Saved entries:
○ ○ ○

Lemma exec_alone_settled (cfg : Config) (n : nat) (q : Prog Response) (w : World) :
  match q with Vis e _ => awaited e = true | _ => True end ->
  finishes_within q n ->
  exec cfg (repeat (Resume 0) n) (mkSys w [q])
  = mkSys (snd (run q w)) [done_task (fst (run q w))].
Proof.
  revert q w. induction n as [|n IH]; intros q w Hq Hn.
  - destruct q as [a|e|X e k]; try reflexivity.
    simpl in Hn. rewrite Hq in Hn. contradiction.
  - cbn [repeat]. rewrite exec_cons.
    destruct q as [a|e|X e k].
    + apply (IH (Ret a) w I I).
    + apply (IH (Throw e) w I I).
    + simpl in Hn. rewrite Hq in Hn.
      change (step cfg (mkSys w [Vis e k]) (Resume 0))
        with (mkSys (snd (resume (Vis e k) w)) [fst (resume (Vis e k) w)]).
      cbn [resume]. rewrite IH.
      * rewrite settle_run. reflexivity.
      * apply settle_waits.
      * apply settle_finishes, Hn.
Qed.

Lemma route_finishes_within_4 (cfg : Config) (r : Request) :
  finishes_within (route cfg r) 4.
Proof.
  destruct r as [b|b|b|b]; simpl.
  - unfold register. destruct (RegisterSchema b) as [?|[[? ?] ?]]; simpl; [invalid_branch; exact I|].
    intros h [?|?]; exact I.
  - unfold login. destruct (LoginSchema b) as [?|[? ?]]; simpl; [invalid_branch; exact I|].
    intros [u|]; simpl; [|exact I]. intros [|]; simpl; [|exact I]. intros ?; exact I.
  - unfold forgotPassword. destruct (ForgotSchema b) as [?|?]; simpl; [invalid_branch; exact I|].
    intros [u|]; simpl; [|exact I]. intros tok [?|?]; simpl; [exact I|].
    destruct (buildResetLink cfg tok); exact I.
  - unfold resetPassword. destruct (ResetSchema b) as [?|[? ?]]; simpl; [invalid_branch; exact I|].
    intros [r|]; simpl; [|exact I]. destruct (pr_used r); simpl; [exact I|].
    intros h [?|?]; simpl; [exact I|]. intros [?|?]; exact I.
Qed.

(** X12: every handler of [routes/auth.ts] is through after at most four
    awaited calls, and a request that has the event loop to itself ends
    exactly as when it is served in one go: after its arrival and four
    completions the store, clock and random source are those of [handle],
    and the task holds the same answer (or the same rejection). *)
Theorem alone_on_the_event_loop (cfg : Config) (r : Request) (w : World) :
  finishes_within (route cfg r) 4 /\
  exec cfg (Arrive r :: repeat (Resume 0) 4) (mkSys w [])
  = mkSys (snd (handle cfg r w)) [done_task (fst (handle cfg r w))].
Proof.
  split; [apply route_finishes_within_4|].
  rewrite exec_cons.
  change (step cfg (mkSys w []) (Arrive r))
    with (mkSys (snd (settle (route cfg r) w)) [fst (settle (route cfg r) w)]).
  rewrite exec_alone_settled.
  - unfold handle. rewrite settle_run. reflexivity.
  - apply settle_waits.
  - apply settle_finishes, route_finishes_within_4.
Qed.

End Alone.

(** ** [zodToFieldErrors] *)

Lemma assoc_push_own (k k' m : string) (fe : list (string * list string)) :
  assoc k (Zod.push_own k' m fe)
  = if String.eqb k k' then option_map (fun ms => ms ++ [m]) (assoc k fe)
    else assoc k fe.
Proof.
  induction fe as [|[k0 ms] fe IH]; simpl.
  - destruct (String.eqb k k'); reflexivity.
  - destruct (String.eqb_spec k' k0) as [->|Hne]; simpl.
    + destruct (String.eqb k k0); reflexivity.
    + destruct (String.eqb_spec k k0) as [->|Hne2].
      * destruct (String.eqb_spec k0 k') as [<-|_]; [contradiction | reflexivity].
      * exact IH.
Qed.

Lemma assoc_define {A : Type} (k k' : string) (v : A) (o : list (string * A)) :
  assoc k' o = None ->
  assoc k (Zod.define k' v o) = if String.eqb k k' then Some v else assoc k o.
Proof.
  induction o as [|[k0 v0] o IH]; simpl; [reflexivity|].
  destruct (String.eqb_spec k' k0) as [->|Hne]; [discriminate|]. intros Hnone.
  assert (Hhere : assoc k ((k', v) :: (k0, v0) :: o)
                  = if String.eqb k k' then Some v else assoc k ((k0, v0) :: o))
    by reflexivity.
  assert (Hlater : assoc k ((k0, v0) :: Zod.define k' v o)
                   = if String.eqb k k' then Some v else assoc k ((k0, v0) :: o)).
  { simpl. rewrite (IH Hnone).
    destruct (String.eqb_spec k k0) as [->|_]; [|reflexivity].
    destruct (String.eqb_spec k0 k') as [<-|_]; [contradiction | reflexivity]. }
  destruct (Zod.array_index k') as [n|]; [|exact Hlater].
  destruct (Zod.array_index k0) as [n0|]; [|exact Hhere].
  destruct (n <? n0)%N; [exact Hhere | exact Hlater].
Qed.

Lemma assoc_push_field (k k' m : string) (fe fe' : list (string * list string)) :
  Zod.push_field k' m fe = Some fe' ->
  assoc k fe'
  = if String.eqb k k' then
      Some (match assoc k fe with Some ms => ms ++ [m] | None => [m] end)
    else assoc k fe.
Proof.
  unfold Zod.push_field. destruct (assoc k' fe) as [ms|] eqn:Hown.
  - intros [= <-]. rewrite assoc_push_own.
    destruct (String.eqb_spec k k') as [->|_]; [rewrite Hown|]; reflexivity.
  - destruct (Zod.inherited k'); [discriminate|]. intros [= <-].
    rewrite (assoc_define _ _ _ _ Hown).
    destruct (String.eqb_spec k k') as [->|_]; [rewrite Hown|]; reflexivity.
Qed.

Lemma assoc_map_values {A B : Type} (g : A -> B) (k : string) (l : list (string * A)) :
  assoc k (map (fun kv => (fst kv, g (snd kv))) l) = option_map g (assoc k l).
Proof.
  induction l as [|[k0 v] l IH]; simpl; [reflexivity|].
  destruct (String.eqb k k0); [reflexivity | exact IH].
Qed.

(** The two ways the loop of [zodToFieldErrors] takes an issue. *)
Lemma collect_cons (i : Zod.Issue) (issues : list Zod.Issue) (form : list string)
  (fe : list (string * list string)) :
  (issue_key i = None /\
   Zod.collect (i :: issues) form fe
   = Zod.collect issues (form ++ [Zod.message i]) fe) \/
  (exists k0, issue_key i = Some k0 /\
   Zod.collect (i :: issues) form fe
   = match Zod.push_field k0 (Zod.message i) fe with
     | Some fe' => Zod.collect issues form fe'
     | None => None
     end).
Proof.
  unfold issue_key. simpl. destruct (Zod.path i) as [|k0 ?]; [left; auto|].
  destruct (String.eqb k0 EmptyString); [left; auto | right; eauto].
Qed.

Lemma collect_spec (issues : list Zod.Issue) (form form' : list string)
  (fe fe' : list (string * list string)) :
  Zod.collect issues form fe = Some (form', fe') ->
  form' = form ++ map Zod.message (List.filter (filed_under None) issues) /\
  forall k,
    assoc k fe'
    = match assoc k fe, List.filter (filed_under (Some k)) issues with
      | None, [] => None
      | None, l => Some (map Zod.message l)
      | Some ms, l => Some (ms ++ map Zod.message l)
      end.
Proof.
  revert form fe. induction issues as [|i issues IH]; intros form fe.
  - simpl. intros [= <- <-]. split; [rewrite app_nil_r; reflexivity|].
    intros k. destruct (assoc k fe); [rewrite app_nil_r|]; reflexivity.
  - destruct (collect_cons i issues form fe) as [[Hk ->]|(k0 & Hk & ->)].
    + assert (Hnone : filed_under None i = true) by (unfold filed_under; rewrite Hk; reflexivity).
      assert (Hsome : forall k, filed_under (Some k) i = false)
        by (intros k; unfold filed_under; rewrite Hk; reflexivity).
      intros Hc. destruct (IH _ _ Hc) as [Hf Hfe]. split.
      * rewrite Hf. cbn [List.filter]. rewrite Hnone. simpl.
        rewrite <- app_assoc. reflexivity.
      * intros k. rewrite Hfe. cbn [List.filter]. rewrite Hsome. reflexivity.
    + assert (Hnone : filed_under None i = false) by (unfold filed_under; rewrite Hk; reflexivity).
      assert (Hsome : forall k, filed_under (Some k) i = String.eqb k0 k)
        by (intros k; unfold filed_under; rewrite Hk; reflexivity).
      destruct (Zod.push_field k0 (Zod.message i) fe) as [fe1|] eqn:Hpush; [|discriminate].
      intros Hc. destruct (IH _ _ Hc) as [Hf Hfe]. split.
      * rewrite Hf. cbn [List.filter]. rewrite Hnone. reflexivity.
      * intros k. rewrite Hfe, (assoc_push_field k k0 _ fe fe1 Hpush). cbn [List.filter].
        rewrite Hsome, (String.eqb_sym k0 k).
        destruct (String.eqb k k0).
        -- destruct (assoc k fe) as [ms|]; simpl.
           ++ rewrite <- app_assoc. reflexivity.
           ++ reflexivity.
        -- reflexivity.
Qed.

○ ○ ○

• [Directions for this task] Give back exactly the lines above starting at the line where "cfg r w))]." appears and ending at the line where "rewrite exec_alone_settled." appears, both included, with no other lines.

• [Solution to this problem]
  = mkSys (snd (handle cfg r w)) [done_task (fst (handle cfg r w))].
Proof.
  split; [apply route_finishes_within_4|].
  rewrite exec_cons.
  change (step cfg (mkSys w []) (Arrive r))
    with (mkSys (snd (settle (route cfg r) w)) [fst (settle (route cfg r) w)]).
  rewrite exec_alone_settled.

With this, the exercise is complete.